Medyada yer alan haberlere göre Husilerin Kızıldeniz’de uluslararası gemilere yönelik saldırıları ülke içindeki popülariteleri ve saflarına savaşçı çekme hızını arttırdı. Uluslararası toplumu kendileriyle etkileşime girmeye zorladılar ve Yemen'in resmi hükümeti olarak tanınmamalarına rağmen popüler bir yankı uyandırdılar. Nüfuzları zayıf olmasına rağmen İsrail'e füze atmalarının ardındaki gizli amaçlarından biri de buydu.

Şarku’l Avsat’ın Independent Arabia’dan çevirdiği habere göre Yemen hükümeti, İran'ı, ‘Birleşmiş Milletler (BM) silah ambargosunu ihlal ederek Husileri İHA ve balistik füzeler gibi çeşitli silahlarla desteklemekle’ suçluyor. Buna karşın İran Devrim Muhafızları Ordusu (DMO) Genel Komutanı Hüseyin Selami, İran medyasına yaptığı açıklamada, Tahran'ın Husilerin kararlarını doğrudan kontrol ettiği iddialarını reddederek Husilerin kararlarını bağımsız bir şekilde aldıklarını vurguladı. Ancak Yemen hükümeti çevreleri İran'ın desteğinin Husilerin eylemlerinin ana kaynağı olduğunda ısrar ediyor.

Yemen hükümeti, ABD'nin hava saldırıları sonucunda Husilerin kontrolündeki limanlarda meydana gelen ağır kayıpların ardından ‘Husiler Yemen'e yıkım getiriyor’ etiketiyle (hashtag) bir sosyal medya kampanyası başlattı. Kampanyanın amacının ‘Husilerin suçlarını ifşa etmek ve ülke kaynaklarına verdikleri zararın boyutlarını ortaya koymak, altyapı ile ekonomik ve sivil tesislerin tahrip edilmesinden ve bunların savaş amacıyla kullanılmasından onları tamamen sorumlu tutmak’ olduğu belirtildi.

Husiler cuma günü, ABD'nin Yemen'in batısındaki Hudeyde ilinde bir petrol ihracatı limanına gece boyunca düzenlediği saldırılarda ölenlerin sayısının 80'e yükseldiğini ve bu sayının Washington'ın bir ay önce başlattığı yoğun hava saldırılarının en ölümcülü olduğunu açıkladılar.

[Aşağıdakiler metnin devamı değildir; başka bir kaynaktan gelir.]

(* ===== verification/MoeDispatch.v ===== *)
(** * Expert-major dispatch and grouped experts

    [dsv41_train/models/dsv4/moe/dispatch.py] and the CPU path of
    [RoutedExperts.forward] in [moe/module.py]: assignments are sorted by
    expert, so that each expert works on one slice of the rows; across ranks
    the rows arrive by source rank and are reordered by local expert. *)

From S2P Require Import Torch ExpertDispatch.
Local Open Scope py_scope.

Section MoeDispatch.
Context `{TensorOps} {T W V : Type}.

Record moe_metadata := {
  m_token_count : nat;
  token_indices : list nat;
  rank_major_order : option (list nat);
  m_send_splits : option (list nat);
  m_recv_splits : option (list nat);
  m_topk : nat;
  m_inverse_order : option (list nat) }.

(** ** [TokenDispatcher] *)

Definition moe_expert_range (num_experts : Z) : res (Z * Z) :=
  raise_when (num_experts <? 1)%Z with_exn ValueError "num_experts must be positive";
  Ok (0, num_experts)%Z.

(** [torch.div(order, topk, rounding_mode="floor")] *)
Definition tokens_of (order : list nat) (topk : nat) : list nat := map (fun k => k / topk) order.

(** The rows, the rows per expert, the weights and the metadata. *)
Abbreviation moe_routed := (list T * list nat * list W * moe_metadata)%type.

Definition moe_local_dispatch (num_experts : option nat) (a : assignments (T := T) (W := W)) : res moe_routed :=
  match num_experts with
  | None => Err (RuntimeError "attach the dispatcher to an expert module before use")
  | Some n =>
      let order := argsort_stable (flat_ids a) in
      let indices := tokens_of order (slots a) in
      let counts := bincount (flat_ids a) n in
      Ok (index_select (hidden a) indices, counts, index_select (flat_weights a) order,
          {| m_token_count := length (hidden a); token_indices := indices; rank_major_order := None;
             m_send_splits := None; m_recv_splits := None; m_topk := slots a;
             m_inverse_order := Some (argsort order) |})
  end.

Definition moe_local_combine (sum : list V -> V) (results : list V) (m : moe_metadata) : res (list V) :=
  match m_inverse_order m with
  | None => Err (AssertionError "")
  | Some inverse => Ok (map sum (view (m_token_count m) (m_topk m) (index_select results inverse)))
  end.

(** ** [AllToAllTokenDispatcher] *)

(** [counts.t()], with the number of columns. *)
Definition transpose (columns : nat) (counts : list (list nat)) : list (list nat) :=
  map (fun e => map (fun row => nth e row 0) counts) (seq 0 columns).

(** [l.cumsum(0) - l] *)
Definition starts_of (l : list nat) : list nat := zip_with Nat.sub (cumsum l) l.

Definition expert_major_order (columns : nat) (counts : list (list nat)) (total : nat) : list nat :=
  let flat_counts := concat counts in
  let input_starts := concat (transpose columns (view (length counts) columns (starts_of flat_counts))) in
  let segment_lengths := concat (transpose columns counts) in
  let segment_ids := repeat_interleave (seq 0 (length segment_lengths)) segment_lengths in
  let output_starts := starts_of segment_lengths in
  zip_with Nat.sub (zip_with Nat.add (index_select input_starts segment_ids) (seq 0 total))
    (index_select output_starts segment_ids).

Context (size : nat).

(** What a rank computes before the exchanges. *)
Record moe_routing := {
  first_expert : Z;
  local_columns : nat;
  m_order : list nat;
  send_matrix : list (list nat);
  sorted_rows : list T;
  m_sorted_weights : list W }.

Definition moe_route (num_experts : option nat) (rank : nat) (a : assignments (T := T) (W := W)) : res moe_routing :=
  match num_experts with
  | None => Err (RuntimeError "attach the dispatcher to an expert module before use")
  | Some n =>
      range <-? expert_range size (Z.of_nat n) rank;
      let local_experts := Z.to_nat (range.2 - range.1) in
      raise_when existsb (fun id => (id <? 0) || (Z.of_nat n <=? id))%Z (flat_ids a)
        with_exn ValueError "expert ids are outside the configured expert range";
      let order := argsort_stable (flat_ids a) in
      let counts := bincount (flat_ids a) n in
      Ok {| first_expert := range.1; local_columns := local_experts; m_order := order;
            send_matrix := view size local_experts counts;
            sorted_rows := index_select (hidden a) (tokens_of order (slots a));
            m_sorted_weights := index_select (flat_weights a) order |}
  end.

(** One row of counts per pair of ranks. *)
Definition recv_matrix (r : nat -> moe_routing) (rank : nat) : list (list nat) :=
  all_to_all size (fun i => send_matrix (r i)) (fun _ => replicate size 1) (fun _ => replicate size 1) rank.

Definition moe_dispatch (a : nat -> assignments (T := T) (W := W)) (r : nat -> moe_routing) (rank : nat) : moe_routed :=
  let send i := map sum_list (send_matrix (r i)) in
  let recv i := map sum_list (recv_matrix r i) in
  let routed_hidden := exchange size (fun i => sorted_rows (r i)) recv send rank in
  let routed_weights := exchange size (fun i => m_sorted_weights (r i)) recv send rank in
  let columns := local_columns (r rank) in
  let expert_order := expert_major_order columns (recv_matrix r rank) (length routed_hidden) in
  (index_select routed_hidden expert_order,
   map sum_list (transpose columns (recv_matrix r rank)),
   index_select routed_weights expert_order,
   {| m_token_count := length (hidden (a rank));
      token_indices := tokens_of (m_order (r rank)) (slots (a rank));
      rank_major_order := Some (argsort expert_order);
      m_send_splits := Some (send rank); m_recv_splits := Some (recv rank);
      m_topk := slots (a rank); m_inverse_order := Some (argsort (m_order (r rank))) |}).

(** [hidden[metadata.rank_major_order]]: what a rank sends back. *)
Definition back_to_ranks (results : list V) (m : moe_metadata) : list V :=
  index_select results (default [] (rank_major_order m)).

Definition moe_combine (sum : list V -> V) (results : nat -> list V) (m : nat -> moe_metadata) (rank : nat) : res (list V) :=
  match rank_major_order (m rank), m_send_splits (m rank), m_recv_splits (m rank) with
  | Some _, Some _, Some _ =>
      moe_local_combine sum
        (exchange size (fun i => back_to_ranks (results i) (m i))
           (fun i => default [] (m_send_splits (m i))) (fun i => default [] (m_recv_splits (m i))) rank)
        (m rank)
  | _, _, _ => Err (AssertionError "")
  end.
End MoeDispatch.

(** ** [RoutedExperts.forward] *)

Section Experts.
Context {T W U M V : Type}.

(** [torch.split(x, sizes)] *)
Definition split {A} (sizes : list nat) (x : list A) : list (list A) :=
  map (fun e => segment sizes e x) (seq 0 (length sizes)).

(** [torch.cat([F.linear(rows, w) for rows, w in zip(torch.split(x, sizes), weights) if rows])] *)
Definition grouped_linear {A B} (num_experts : nat) (sizes : list nat) (linear : nat -> A -> B) (x : list A) : list B :=
  concat (map (fun p => map (linear p.2) p.1)
    (filter (fun p => p.1 <> []) (zip (split sizes x) (seq 0 num_experts)))).

(** [gate_up e] and [down e] are the projections of local expert [e] on a row,
    [swiglu] the weighted activation of a row.  Without rows the output is [x]
    itself, which has none. *)
Definition experts_forward (num_experts : nat) (gate_up : nat -> T -> U) (swiglu : U -> W -> M) (down : nat -> M -> V)
    (x : list T) (counts : list nat) (weights : list W) : list V :=
  if (length x =? 0) then []
  else grouped_linear num_experts counts down
         (zip_with swiglu (grouped_linear num_experts counts gate_up x) weights).
End Experts.
Lemma recv_lengths j : j < size -> map sum_list (recv_matrix size r j) = map (fun i => length (rank_block i j)) (seq 0 size).
Proof. intros Hj. rewrite recv_matrix_blocks by done. unfold counts. rewrite map_map. apply map_ext. intros i. apply block_sum. Qed.

(** The blocks of rank [j] in the order they arrive. *)
Definition arrived {A} (g : nat -> nat -> A) (j : nat) : list A :=
  concat (map (fun p => map (g p.1) (block j p.1 p.2)) (by_source size columns)).
Definition by_local_expert {A} (g : nat -> nat -> A) (j : nat) : list A :=
  concat (map (fun p => map (g p.1) (block j p.1 p.2)) (by_expert size columns)).

Lemma arrived_ranks {A} (g : nat -> nat -> A) j :
  concat (map (fun i => map (g i) (rank_block i j)) (seq 0 size)) = arrived g j.
Proof.
  unfold arrived, by_source, rank_block.
  rewrite <- (concat_concat_map (fun i e => map (g i) (block j i e)) (fun _ => seq 0 columns)).
  f_equal. apply map_ext. intros i. by rewrite map_concat_map.
Qed.

Lemma arrived_length {A} (g : nat -> nat -> A) j :
  length (arrived g j) = total_rows size columns (fun i e => length (block j i e)).
Proof.
  unfold arrived, total_rows, block_length. rewrite <- sum_list_lengths, map_map. f_equal. apply map_ext.
  intros p. apply length_map.
Qed.

Definition rank_expert_order (j : nat) : list nat :=
  expert_major_order columns (counts size columns (fun i e => length (block j i e)))
    (total_rows size columns (fun i e => length (block j i e))).

Lemma rank_expert_order_perm j : rank_expert_order j ≡ₚ seq 0 (total_rows size columns (fun i e => length (block j i e))).
Proof. exact (expert_major_perm size columns (fun i e => length (block j i e))). Qed.

Lemma reorder_images {A} (g : nat -> nat -> A) j d :
  map (fun k => nth k (arrived g j) d) (rank_expert_order j) = by_local_expert g j.
Proof.
  refine (expert_major_rows size columns (fun i e => length (block j i e)) (fun i e => map (g i) (block j i e))
    (arrived g j) d _ eq_refl). intros i e _ _. apply length_map.
Qed.

Lemma reorder_arrived {A} `{Inhabited A} (g : nat -> nat -> A) j :
  index_select (arrived g j) (rank_expert_order j) = by_local_expert g j.
Proof.
  rewrite <- (reorder_images g j inhabitant). rewrite <- (map_nth_seq (arrived g j) inhabitant) at 1.
  rewrite index_select_map; [done|]. rewrite rank_expert_order_perm, arrived_length.
  apply Forall_forall. intros k Hk%elem_of_seq. lia.
Qed.

(** Taken back to the order of arrival. *)
Lemma arrival_order {A} `{Inhabited A} (g : nat -> nat -> A) j :
  index_select (by_local_expert g j) (argsort (rank_expert_order j)) = arrived g j.
Proof.
  rewrite <- (reorder_images g j inhabitant), (index_select_inverse _ _ _ (rank_expert_order_perm j)).
  rewrite <- (arrived_length g). apply map_nth_seq.
Qed.

(** The rows of local expert [e], by source, as pairs of source and flat index. *)
Definition expert_rows (j e : nat) : list (nat * nat) := concat (map (fun i => map (pair i) (block j i e)) (seq 0 size)).

Lemma by_local_expert_blocks {A} (g : nat -> nat -> A) j :
  by_local_expert g j = concat (map (fun e => map (fun p => g p.1 p.2) (expert_rows j e)) (seq 0 columns)).
Proof.
  unfold by_local_expert, by_expert, expert_rows. generalize (seq 0 columns) as es.
  induction es as [|e es IH]; [done|]. cbn [map concat]. rewrite map_app, concat_app, IH. f_equal.
  rewrite map_concat_map, map_map. f_equal. apply map_ext. intros i. cbn. by rewrite map_map.
Qed.

Lemma expert_rows_length j e : length (expert_rows j e) = sum_list (map (fun i => length (block j i e)) (seq 0 size)).
Proof. unfold expert_rows. rewrite <- sum_list_lengths, map_map. f_equal. apply map_ext. intros i. apply length_map. Qed.

Lemma rank_exchange {A} (t : nat -> list A) (g : nat -> nat -> A) j : j < size ->
  (forall i, i < size -> t i = map (g i) (argsort_stable (flat_ids (a i)))) ->
  exchange size t (fun i => map sum_list (recv_matrix size r i)) (fun i => map sum_list (send_matrix (r i))) j = arrived g j.
Proof.
  intros Hj Ht. rewrite <- arrived_ranks. apply (owned_to size rank_block); [apply send_lengths|apply recv_lengths|done|].
  intros i Hi. rewrite Ht, rank_order by done. apply map_concat_map.
Qed.

(** What [moe_dispatch] gives rank [j]. *)
Lemma moe_dispatch_blocks j : j < size -> exists m,
  moe_dispatch size a r j =
    (by_local_expert (fun i => row_of (a i)) j, map (fun e => length (expert_rows j e)) (seq 0 columns),
     by_local_expert (fun i => weight_of (a i)) j, m)
  /\ m_token_count m = length (hidden (a j)) /\ m_topk m = slots (a j)
  /\ m_send_splits m = Some (map sum_list (send_matrix (r j))) /\ m_recv_splits m = Some (map sum_list (recv_matrix size r j))
  /\ rank_major_order m = Some (argsort (rank_expert_order j))
  /\ m_inverse_order m = Some (argsort (argsort_stable (flat_ids (a j)))).
Proof.
  intros Hj. destruct (moe_routed_facts j Hj) as (_ & _ & _ & Hcol & Hord & _).
  unfold moe_dispatch. rewrite Hcol, Hord, (recv_matrix_blocks j Hj).
  rewrite (rank_exchange _ (fun i => row_of (a i))), (rank_exchange _ (fun i => weight_of (a i))); try done.
  - rewrite arrived_length. fold (rank_expert_order j). rewrite !reorder_arrived. eexists. split; [apply f_equal2; [|reflexivity]|done].
    do 2 f_equal. unfold transpose, counts. rewrite map_map. apply map_seq_ext. intros e He.
    rewrite expert_rows_length, map_map. f_equal. apply map_ext. intros i.
    exact (nth_map_seq (fun e => length (block j i e)) columns e 0 He).
  - intros i Hi. destruct (moe_routed_facts i Hi) as (_ & _ & _ & _ & _ & _ & _ & ->).
    by apply sorted_inputs, rank_order_perm; [apply shaped|].
  - intros i Hi. destruct (moe_routed_facts i Hi) as (_ & _ & _ & _ & _ & _ & -> & _).
    by apply sorted_inputs, rank_order_perm; [apply shaped|].
Qed.
(* ===== verification/RowShardedProofs.v ===== *)
(** * A sharded lookup is a lookup in the whole table *)

From S2P Require Import Torch TorchFacts RowSharded.
Local Open Scope py_scope.

Section Lookup.
Context `{TensorLaws} {R : Type} `{!Inhabited R}.
Context (size : nat) (n : Z) (table : list R) (flat : nat -> list Z).
Context (Hn : (Z.of_nat size <= n)%Z) (Htable : Z.of_nat (length table) = n).
Context (Hflat : forall i, i < size -> Forall (fun row => 0 <= row < n)%Z (flat i)).

Definition no_row_routing : row_routing := {| row_order := []; row_counts := []; sorted_rows_wanted := [] |}.
Definition row_routed (i : nat) : row_routing :=
  match route_rows size n (flat i) with Ok r => r | Err _ => no_row_routing end.

Definition row_owners (i : nat) : list Z := map (owner size n) (flat i).
Definition rows_owned (i j : nat) : list nat := positions (row_owners i) (Z.of_nat j).

Lemma row_routed_eq i : i < size -> route_rows size n (flat i) = Ok (row_routed i)
  /\ row_routed i = {| row_order := argsort_stable (row_owners i); row_counts := bincount (row_owners i) size;
                       sorted_rows_wanted := index_select (flat i) (argsort_stable (row_owners i)) |}.
Proof.
  intros Hi. unfold row_routed, route_rows. destruct (existsb _ _) eqn:E; [|done]. exfalso.
  apply existsb_exists in E as (row & Hin & Hrow). pose proof (Hflat i Hi) as Hf. rewrite Forall_forall in Hf.
  specialize (Hf row (proj2 (list_elem_of_In _ _) Hin)). simpl in Hf.
  apply orb_true_iff in Hrow as [Hrow|Hrow]; destr_bool; lia.
Qed.

Lemma row_owners_range i : i < size -> Forall (fun k => 0 <= k < Z.of_nat size)%Z (row_owners i).
Proof.
  intros Hi. apply Forall_fmap. eapply Forall_impl; [by apply Hflat|]. intros row Hrow.
  by apply (owner_holds size n ltac:(lia) Hn).
Qed.

Lemma row_order_owned i : i < size -> argsort_stable (row_owners i) = concat (map (rows_owned i) (seq 0 size)).
Proof. intros Hi. apply argsort_stable_grouped. by apply row_owners_range. Qed.

Lemma row_order_perm i : argsort_stable (row_owners i) ≡ₚ seq 0 (length (flat i)).
Proof. rewrite argsort_stable_perm. unfold row_owners. by rewrite length_map. Qed.

Lemma row_counts_owned i : i < size -> row_counts (row_routed i) = map (fun j => length (rows_owned i j)) (seq 0 size).
Proof. intros Hi. destruct (row_routed_eq i Hi) as [_ ->]. apply bincount_grouped. by apply row_owners_range. Qed.

Lemma rows_recv_owned j : j < size -> rows_recv_counts size row_routed j = map (fun i => length (rows_owned i j)) (seq 0 size).
Proof. intros Hj. apply (exchange_one size (fun i j => length (rows_owned i j))); [done|]. apply row_counts_owned. Qed.

(** The row of the table that the [k]-th index of rank [i] names. *)
Definition wanted (i k : nat) : R := nth (Z.to_nat (nth k (flat i) 0%Z)) table inhabitant.

Lemma shard_lookup j row : j < size -> owner size n row = Z.of_nat j -> (0 <= row < n)%Z ->
  let k := Z.to_nat (row - row_start size n j) in
  k < length (shard_rows size n table j)
  /\ nth k (shard_rows size n table j) inhabitant = nth (Z.to_nat row) table inhabitant.
Proof.
  intros Hj Ho Hrow k. destruct (owner_holds size n ltac:(lia) Hn row Hrow) as [_ Hin].
  rewrite Ho, Nat2Z.id in Hin. destruct (rows_inside size n ltac:(lia) Hn j Hj) as (Hs & Hstop).
  assert (k < length (shard_rows size n table j)) as Hk.
  { unfold shard_rows. rewrite length_take, length_drop. lia. }
  split; [done|]. apply nth_lookup_Some. unfold shard_rows. rewrite lookup_take_lt by lia. rewrite lookup_drop.
  replace (Z.to_nat (row_start size n j) + k) with (Z.to_nat row) by lia.
  destruct (nth_lookup_or_length table (Z.to_nat row) inhabitant) as [->|]; [done|lia].
Qed.

Lemma owned_row i j k : i < size -> k ∈ rows_owned i j ->
  owner size n (nth k (flat i) 0%Z) = Z.of_nat j /\ (0 <= nth k (flat i) 0 < n)%Z.
Proof.
  intros Hi Hk%elem_of_positions. unfold row_owners in Hk. rewrite list_lookup_fmap in Hk.
  apply fmap_Some in Hk as (row & Hrow & Ho). rewrite (nth_lookup_Some _ _ _ _ Hrow). split; [done|].
  exact (Forall_lookup_1 _ _ _ _ (Hflat i Hi) Hrow).
Qed.

Lemma serve_rows_owned j : j < size ->
  serve_rows size n table row_routed j = concat (map (fun i => map (wanted i) (rows_owned i j)) (seq 0 size)).
Proof.
  intros Hj. unfold serve_rows.
  rewrite (owned_to size rows_owned _ _ row_counts_owned rows_recv_owned _ (fun i k => nth k (flat i) 0%Z)); [|done|].
  - unfold lookup_rows. rewrite <- (map_nth_seq (shard_rows size n table j) inhabitant) at 1. rewrite index_select_map.
    + rewrite !map_concat_map. f_equal. apply map_ext_in. intros i Hi%in_seq. rewrite !map_map. apply map_ext_in.
      intros k Hk%list_elem_of_In.
      destruct (owned_row i j k ltac:(lia) Hk) as [Ho Hr]. by apply shard_lookup.
    + apply Forall_fmap, Forall_fmap, Forall_concat, Forall_fmap, Forall_forall. intros i [_ Hi]%elem_of_seq.
      apply Forall_fmap, Forall_forall. intros k Hk. cbn.
      destruct (owned_row i j k ltac:(lia) Hk) as [Ho Hr]. by apply shard_lookup.
  - intros i Hi. destruct (row_routed_eq i Hi) as [_ ->]. cbn [sorted_rows_wanted].
    rewrite <- (map_nth_seq (flat i) 0%Z) at 1. rewrite index_select_map.
    + rewrite row_order_owned by done. apply map_concat_map.
    + rewrite row_order_perm. apply Forall_forall. intros k [_ Hk]%elem_of_seq. done.
Qed.

Lemma embedding_exact i : i < size ->
  embedding_forward size n table flat row_routed i = map (fun row => nth (Z.to_nat row) table inhabitant) (flat i).
Proof.
  intros Hi. unfold embedding_forward. destruct (Nat.eqb_spec size 1) as [->|Hs].
  - unfold lookup_rows. rewrite <- (map_nth_seq table inhabitant) at 1. rewrite index_select_map; [by rewrite map_map|].
    apply Forall_fmap. eapply Forall_impl; [by apply Hflat|]. intros row Hrow. cbn in *. lia.
  - rewrite (owned_back size rows_owned _ _ row_counts_owned rows_recv_owned _ wanted); [|done|apply serve_rows_owned].
    rewrite <- row_order_owned by done. destruct (row_routed_eq i Hi) as [_ ->]. cbn [row_order].
    rewrite (index_select_inverse _ _ _ (row_order_perm i)). unfold wanted.
    rewrite <- (map_map (fun k => nth k (flat i) 0%Z) (fun row => nth (Z.to_nat row) table inhabitant)).
    by rewrite map_nth_seq.
Qed.
End Lookup.

(** C26. A sharded lookup is exact: with at least one row per rank and every
    index inside the table, every rank routes its indices without error, asks
    each owner only for rows it holds, and gets exactly the rows of the whole
    table that its indices name, in their order; an index outside the table
    raises before any exchange. *)
Theorem row_sharded_lookup_exact `{TensorLaws} {R : Type} `{!Inhabited R}
    size n (table : list R) (flat : nat -> list Z) rank :
  (Z.of_nat size <= n)%Z -> Z.of_nat (length table) = n ->
  (forall i, i < size -> Forall (fun row => 0 <= row < n)%Z (flat i)) -> rank < size ->
  let r := row_routed size n flat in
  (forall i, i < size -> route_rows size n (flat i) = Ok (r i))
  /\ embedding_forward size n table flat r rank = map (fun row => nth (Z.to_nat row) table inhabitant) (flat rank)
  /\ forall bad row, row ∈ bad -> ~ (0 <= row < n)%Z -> is_ok (route_rows size n bad) = false.
Proof.
  intros Hn Ht Hf Hr r. split; [|split].
  - intros i Hi. by apply (row_routed_eq (R := R)); try done; apply Hf.
  - by apply embedding_exact.
  - intros bad row Hin Hout. unfold route_rows. destruct (existsb _ bad) eqn:E; [done|].
    exfalso. apply not_true_iff_false in E. apply E, existsb_exists. exists row. split; [by apply list_elem_of_In|].
    destruct (Z.ltb_spec row 0), (Z.leb_spec n row); simpl; try done; lia.
Qed.

(** Three ranks, eight rows. *)
Definition small_table : list Z := [100; 101; 102; 103; 104; 105; 106; 107]%Z.
Definition small_indices (i : nat) : list Z := match i with 0 => [7; 0; 3]%Z | 1 => []%Z | _ => [5; 5; 2]%Z end.

Lemma row_sharded_lookup_exact_witness :
  embedding_forward (H := list_ops) 3 8 small_table small_indices (row_routed (H := list_ops) 3 8 small_indices) 0 = [107; 100; 103]%Z.
Proof.
  assert (forall i, i < 3 -> Forall (fun row => 0 <= row < 8)%Z (small_indices i)) as Hf.
  { intros [|[|[|i]]] Hi; [| | |lia]; repeat constructor; lia. }
  destruct (row_sharded_lookup_exact (H := list_ops) (H0 := list_laws) 3 8 small_table small_indices 0
    ltac:(lia) ltac:(reflexivity) Hf ltac:(lia)) as (_ & He & _).
  etransitivity; [exact He|]. reflexivity.
Defined.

Bu arada saldırılar şiddetlenmeye devam ederken, ABD ile İran arasındaki müzakereler Umman’ın başkenti Maskat'ın ardından Roma'da tüm hızıyla devam ediyor. Basında yer alan haberlerde, İran’ın Dini Lideri Ali Hamaney’in Suudi Arabistan Savunma Bakanı Prens Halid bin Selman'la bölgedeki birçok karmaşık meseleyi görüşmek üzere bir araya gelmesinin ardından gerilimin azalacağına dair umutlar ifade edildi.